TASK STATEMENT: Where the records below reach the line containing "#[global] Instance in_int32_dec", start transcribing, and end with the line containing "Abbreviation Time := Z (only parsing).", exactly and with nothing else added.
--- GIVEN RECORDS ---
(* ===== verification/Prelude.v ===== *)
(** * GoQueue: a verification development

    GoQueue is a distributed job queue.  Jobs are rows of a PostgreSQL table; their
    identifiers wait in Redis, in one list per queue or in a sorted set of scheduled jobs.
    An HTTP API creates, lists, cancels, retries and deletes jobs.  A pool of workers pops
    identifiers and runs the handler registered for the type of the job; a failed job is
    scheduled again with an exponential backoff until it is dead.  One instance, elected by
    an advisory lock, runs the scheduler: it moves due jobs to their queues, pushes pending
    jobs that may have missed their queue and fails jobs that run for too long.  Every change
    is published as an event, on which a dashboard refreshes its pages over WebSockets.

    ** How the code is modelled

    A Go function that calls a service is a program: a tree of effects (statements sent to
    PostgreSQL, commands sent to Redis, the clock, the random source, updates of metrics),
    written in monadic notation, with the early returns, ignored errors and error texts of
    the source.  Log output is left out.  Integers of Go are [Z] with their wrap-around
    written out where it can occur ([wrap64]); times and durations are nanoseconds.

    PostgreSQL, Redis, [google/uuid], [math.Pow], [html/template],
    the zone of the local clock and the Prometheus client are not part of the sources.  They
    are classes with the documented behaviour the code relies on as laws: any call may fail
    at any moment, a failed write may or may not have taken effect, a stream of rows may
    break off.  The sessions of PostgreSQL and its advisory locks are a class of their own
    ([AdvisoryLocks]): a lost answer may leave the lock taken, and closing a connection need
    not reach the server.  What the code itself contributes (the SQL conditions and updates, the
    numbering of placeholders, the Lua script) is in the programs.  [Sim.v] implements the
    classes of services by an in-memory database, queue and clock with a schedule of faults;
    the witnesses run on it.  What the code uses of Go's standard library ([strconv],
    [time], [encoding/json]) is modelled in files of its own.

    A program has two readings.  [run] executes it alone; the theorems about single
    operations hold for every world, and those that speak of success assume [all_ok], that
    no call of that run fails.  [pstep] interleaves any number of programs effect by effect;
    [safe_reachable] reduces properties of all interleavings to one proof per program.
    Goroutines that meet at locks, channels and contexts (scheduler, pool, hub, elector, the
    main goroutine) are step relations over records of the fields of the code.

    ** Files

    - [Prelude]: results, machine integers, time, slices, tactics and hints.
    - [Prog]: programs, their weakest preconditions, interleaving.
    - [Model] ([internal/model/job.go]): statuses, transition table, backoff, [Job].
    - [Services], [Sim]: the interfaces to the outside and their reference implementation.
    - [Storage] ([internal/storage/postgres.go]): every query of [PostgresStorage], and its
      constructor and migrations as calls that may fail.
    - [Queue] ([internal/queue/redis.go]): [Push], [Pop], [Schedule], [GetDueJobs] with its
      script, [QueueLength], and the constructor.
    - [Strconv]: [strconv.Atoi], [time.ParseDuration] and the [float64] arithmetic of page
      counts, from the standard library.
    - [Rfc3339]: the calendar, [Time.MarshalJSON] and [time.Parse] for the layout RFC 3339,
      with the fast path of the library and the general parser.
    - [Json]: UTF-8, quoting, the scanner, the decoding of strings, integers and times into
      the fields of a struct, and the printing of values.
    - [JsonText]: the grammar of JSON as a relation, and that the scanner and the decoders
      recognise exactly its texts.
    - [Events] ([internal/dashboard/event.go]): [JobEvent], its encoding and decoding,
      [PublishJobEvent].
    - [Worker] ([internal/worker/worker.go]): registry, worker loop, [processJob],
      [handleFailure]; Module [Pool]: [Start], [Stop] and the wait group.
    - [Scheduler] ([internal/scheduler/scheduler.go]): the three passes and their loops;
      Module [Lifecycle]: [Start], [Stop], mutex, contexts and goroutines as a step relation.
    - [Api] ([internal/api/]): decoding of bodies, handlers, middlewares, responses, the
      table of routes.
    - [Config] ([internal/config/config.go]): [Load] over any environment.
    - [Main] ([cmd/goqueue/main.go]): demo handlers, registry, log level, start-up, the
      collectors of metrics and their loops.
    - [Dashboard] ([internal/dashboard/templates.go], [handler.go], [publisher.go],
      [internal/api/dashboard.go]): data of the pages and fragments, chart, subscriber.
    - [System]: all of these programs, interleaved.
    - [Hub] ([internal/dashboard/hub.go], [client.go]): clients and channels.
    - [Leader] ([internal/leader/leader.go]): the interface to sessions and the advisory lock;
      electors, whose goroutine goes one call on its connection at a time, so that [Stop] may
      come in between.
    - [Instance] ([cmd/goqueue/main.go]): the goroutines of a process (main, elector,
      scheduler, pool, requests), its shutdown, and several processes at one database.
    - [Metrics] ([internal/metrics/metrics.go]): the collectors with their labels, the
      interface to the Prometheus client, what each update of the programs does to them.
    - [Docs] ([docs/docs.go]): the Swagger document, and the answers of the API as JSON.

    ** What is shown

    - The table of transitions is the state machine of the eight statuses; the backoff is
      [2^n] seconds up to 33 retries and overflows beyond.
    - Storage: creation and reading round-trip, deletion removes dead jobs only, listings
      are exact (number, order, page).  Queue: the lists refine FIFO queues, the script
      splits the schedule at the current second without loss or repetition.
    - Worker: what becomes of a job, with all failures (six outcomes) and without (the
      handler decides); how often a failing job runs; balanced gauge; termination on
      cancellation; the pool waits for its workers.
    - Scheduler: each pass moves, pushes or fails exactly the jobs it should when nothing
      fails, and does no harm when something does; the loops start and stop consistently
      under every interleaving.
    - API: for each endpoint what each status code says about the table and the queues;
      nothing under [/api/v1] without the key; pages of a listing cover it; statistics are
      exact; a body means the JSON object it begins with, whichever of its texts it is;
      answers have the codes and the schemas the documentation gives, the payload, bodies that
      cannot be encoded and an undocumented 500 excepted.  Dashboard: charts are exact, page
      counts agree, nothing is changed; every published event is read back by the
      subscriber and refreshes the pages.
    - Hub: no panic on a channel while it runs, bounded channels, no sender that waits for
      good, a [Shutdown] that closes every client's channel; a client receives the messages broadcast since it was registered, in order, until
      it is dropped.
    - Leader election: mutual exclusion on live sessions.  Instances: the processes of a
      cluster refine the election, the scheduler of a process runs only under it; the
      connections are closed after the last worker has returned; the shutdown ends as soon as
      the workers return, whatever requests, scheduler and election do; the start-up stops at
      the first error.
    - Metrics: every update of every program names a registered collector, with a value in
      UTF-8 for each label and a kind that allows it, so no update panics; the gauge of active workers counts the
      jobs in progress.  Configuration and collectors.
    - System: the table stays well formed and Redis holds well-formed identifiers only,
      however everything interleaves and fails.
    - Behaviours one would not want are theorems too: a job dies one retry earlier than its
      documentation says; a retry whose schedule entry is lost
      stays lost; due jobs are lost when a push fails; recovery queues waiting jobs again,
      which then run twice; cancelled jobs still run; a broken stream of rows goes
      unnoticed; a poll interval of zero is accepted; [Shutdown] of the hub can panic; a
      client whose writer died stays registered; two schedulers can run after a session
      breaks; [Stop] of the elector can crash the process; a process can
      exit while its scheduler and a request run and with the result of a job unsaved; the dashboard page
      carries the API key; payloads are documented as arrays of integers and answers 401
      not at all.

    ** Bounds and fuel

    Loops over [select] take the list of the cases the [select]s choose and say whether
    they returned, so they are total for every schedule.  [durationLoop] has as fuel the
    length of its text, which [durationLoop_fuel] shows to be enough.  The scanner of JSON
    has the nesting limit of the library (10000) as its depth and the length of the text as
    the fuel of its loops, each turn of which consumes a character; so has [unquote].  The
    schemas of the documentation are nested less than five deep, the fuel of [conforms].
    The page count in floating point is exact below [2^53] jobs, which the theorems assume.

    ** What is not modelled

    The network below the services and the HTTP server (library calls); the text of the SQL
    migrations; chi's matching of paths (the request is given matched); the HTML templates
    and [NewTemplateRenderer], which parses them; the descriptive texts of [docs/docs.go];
    log output.  Responses are values, not texts.  [LeaderElector.sleep] only waits and is
    part of the steps that may come at any time.  Where the elector and its [Stop] test
    [e.conn], close it and set it to nil, the three are one step. *)

From Stdlib Require Export ZArith Lia.
From stdpp Require Export sorting relations numbers.
From stdpp Require Export base gmap strings list.

#[global] Set Default Goal Selector "!".

Declare Scope go_scope.
Delimit Scope go_scope with go.

(** ** Results of fallible calls

    A Go function returning [(T, error)] returns [Ok v] or [Err msg]; the error is kept as
    its message, since that is what the program passes on ([fmt.Errorf] wrapping and
    [err.Error()] in HTTP bodies). *)
Inductive result (A : Type) : Type :=
| Ok (a : A)
| Err (e : string).

Arguments Ok {A} a.
Arguments Err {A} e.

Definition is_ok {A} (r : result A) : bool :=
  match r with Ok _ => true | Err _ => false end.

(** [fmt.Errorf("ctx: %w", err)]. *)
Definition wrap_err {A} (ctx : string) (r : result A) : result A :=
  match r with Ok a => Ok a | Err e => Err (ctx +:+ ": " +:+ e) end.

Lemma wrap_err_ok {A} ctx (r : result A) a : wrap_err ctx r = Ok a <-> r = Ok a.
Proof. destruct r; simpl; split; congruence. Qed.

(** ** Machine integers

    Go's [int] and [int64] are 64-bit two's complement; arithmetic wraps. *)
Definition wrap64 (z : Z) : Z := ((z + 2^63) `mod` 2^64 - 2^63)%Z.

Definition in_int64 (z : Z) : Prop := (- 2^63 <= z < 2^63)%Z.

Definition in_int32 (z : Z) : Prop := (- 2^31 <= z < 2^31)%Z.

#[global] Instance in_int64_dec z : Decision (in_int64 z).
Proof. unfold in_int64. apply _. Defined.

#[global] Instance in_int32_dec z : Decision (in_int32 z).
Proof. unfold in_int32. apply _. Defined.

Lemma wrap64_id z : in_int64 z -> wrap64 z = z.
Proof. unfold in_int64, wrap64. intros. rewrite Z.mod_small; lia. Qed.

Lemma wrap64_range z : in_int64 (wrap64 z).
Proof.
  unfold in_int64, wrap64. pose proof (Z.mod_pos_bound (z + 2^63) (2^64)). lia.
Qed.

Lemma wrap64_multiple k : wrap64 (k * 2^64) = 0%Z.
Proof.
  unfold wrap64. rewrite Z.add_comm, Z_mod_plus_full, Z.mod_small; lia.
Qed.

(** Wrapping as one goes or once at the end is the same. *)
Lemma wrap64_add a b : wrap64 (wrap64 a + b) = wrap64 (a + b).
Proof.
  unfold wrap64. f_equal.
  replace ((a + 2^63) `mod` 2^64 - 2^63 + b + 2^63)%Z with ((a + 2^63) `mod` 2^64 + b)%Z by lia.
  rewrite Zplus_mod_idemp_l. f_equal. lia.
Qed.

Lemma in_int32_succ z : in_int32 z -> wrap64 (z + 1) = (z + 1)%Z.
Proof. unfold in_int32. intros. apply wrap64_id. unfold in_int64. lia. Qed.

(** ** Time

    A [time.Time] is its number of nanoseconds since the Unix epoch, a [time.Duration] a
    number of nanoseconds. *)
Abbreviation Time := Z (only parsing).
Abbreviation Duration := Z (only parsing).

Definition Second : Duration := 1000000000.

(** [t.Unix()]: whole seconds since the epoch, rounded towards minus infinity. *)
Definition Unix (t : Time) : Z := (t `div` Second)%Z.

Lemma Unix_mono t1 t2 : (t1 <= t2)%Z -> (Unix t1 <= Unix t2)%Z.
Proof. unfold Unix, Second. intros. apply Z.div_le_mono; lia. Qed.

(** ** Lists *)

(** The rows [OFFSET o LIMIT l] keeps. *)
Definition slice {A} (off lim : Z) (l : list A) : list A :=
  take (Z.to_nat lim) (drop (Z.to_nat off) l).

Lemma slice_length {A} off lim (l : list A) : length (slice off lim l) <= Z.to_nat lim.
Proof. unfold slice. rewrite length_take. lia. Qed.

Lemma elem_of_slice {A} off lim (l : list A) x : x ∈ slice off lim l -> x ∈ l.
Proof.
  unfold slice. intros Hx.
  eapply subseteq_drop, subseteq_take, Hx.
Qed.

Lemma NoDup_slice {A} off lim (l : list A) : NoDup l -> NoDup (slice off lim l).
Proof.
  intros Hl. unfold slice.
  eapply sublist_NoDup; [exact Hl|].
  etrans; [apply sublist_take|apply sublist_drop].
Qed.

Lemma slice_all {A} lim (l : list A) : length l <= Z.to_nat lim -> slice 0 lim l = l.
Proof. intros. unfold slice. rewrite drop_0. by apply take_ge. Qed.

(** Filtering looks at the elements of the list only. *)
Lemma filter_iff_in {A} (P Q : A -> Prop) `{!forall x, Decision (P x)}
    `{!forall x, Decision (Q x)} (l : list A) :
  (forall x, x ∈ l -> P x <-> Q x) -> filter P l = filter Q l.
Proof.
  induction l as [|x l IH]; intros HPQ; [done|]. rewrite !filter_cons.
  rewrite IH by (intros; apply HPQ; by right). specialize (HPQ x ltac:(left)).
  do 2 case_decide; tauto.
Qed.

(** ** Runs *)

(** What every step keeps holds at the end of a run. *)
Lemma rtc_invariant {A} (I : A -> Prop) (R : A -> A -> Prop) x y :
  (forall a b, I a -> R a b -> I b) -> I x -> rtc R x y -> I y.
Proof. intros Hstep Hx Hrun. induction Hrun as [|a b c Hab _ IH]; [done|]. by eapply IH, Hstep. Qed.

(** ** Automation *)

Create HintDb goq discriminated.
#[export] Hint Constants Opaque : goq.
#[export] Hint Variables Opaque : goq.
#[export] Hint Resolve wrap64_range : goq.

(** Split every conjunction and existential of the context, and substitute. *)
Ltac crush_ex :=
  repeat match goal with
  | H : exists _, _ |- _ => destruct H
  | H : _ /\ _ |- _ => destruct H
  | H : @eq (_ * _) _ _ |- _ => injection H as ?; subst
  end; simplify_eq/=.

(** Case on the scrutinee of a [match] or [if] of the goal. *)
Ltac case_goal :=
  match goal with
  | |- context [match ?x with _ => _ end] => destruct x eqn:?
  end.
---
ANSWER FOR THE TASK:
#[global] Instance in_int32_dec z : Decision (in_int32 z).
Proof. unfold in_int32. apply _. Defined.

Lemma wrap64_id z : in_int64 z -> wrap64 z = z.
Proof. unfold in_int64, wrap64. intros. rewrite Z.mod_small; lia. Qed.

Lemma wrap64_range z : in_int64 (wrap64 z).
Proof.
  unfold in_int64, wrap64. pose proof (Z.mod_pos_bound (z + 2^63) (2^64)). lia.
Qed.

Lemma wrap64_multiple k : wrap64 (k * 2^64) = 0%Z.
Proof.
  unfold wrap64. rewrite Z.add_comm, Z_mod_plus_full, Z.mod_small; lia.
Qed.

(** Wrapping as one goes or once at the end is the same. *)
Lemma wrap64_add a b : wrap64 (wrap64 a + b) = wrap64 (a + b).
Proof.
  unfold wrap64. f_equal.
  replace ((a + 2^63) `mod` 2^64 - 2^63 + b + 2^63)%Z with ((a + 2^63) `mod` 2^64 + b)%Z by lia.
  rewrite Zplus_mod_idemp_l. f_equal. lia.
Qed.

Lemma in_int32_succ z : in_int32 z -> wrap64 (z + 1) = (z + 1)%Z.
Proof. unfold in_int32. intros. apply wrap64_id. unfold in_int64. lia. Qed.

(** ** Time

    A [time.Time] is its number of nanoseconds since the Unix epoch, a [time.Duration] a
    number of nanoseconds. *)
Abbreviation Time := Z (only parsing).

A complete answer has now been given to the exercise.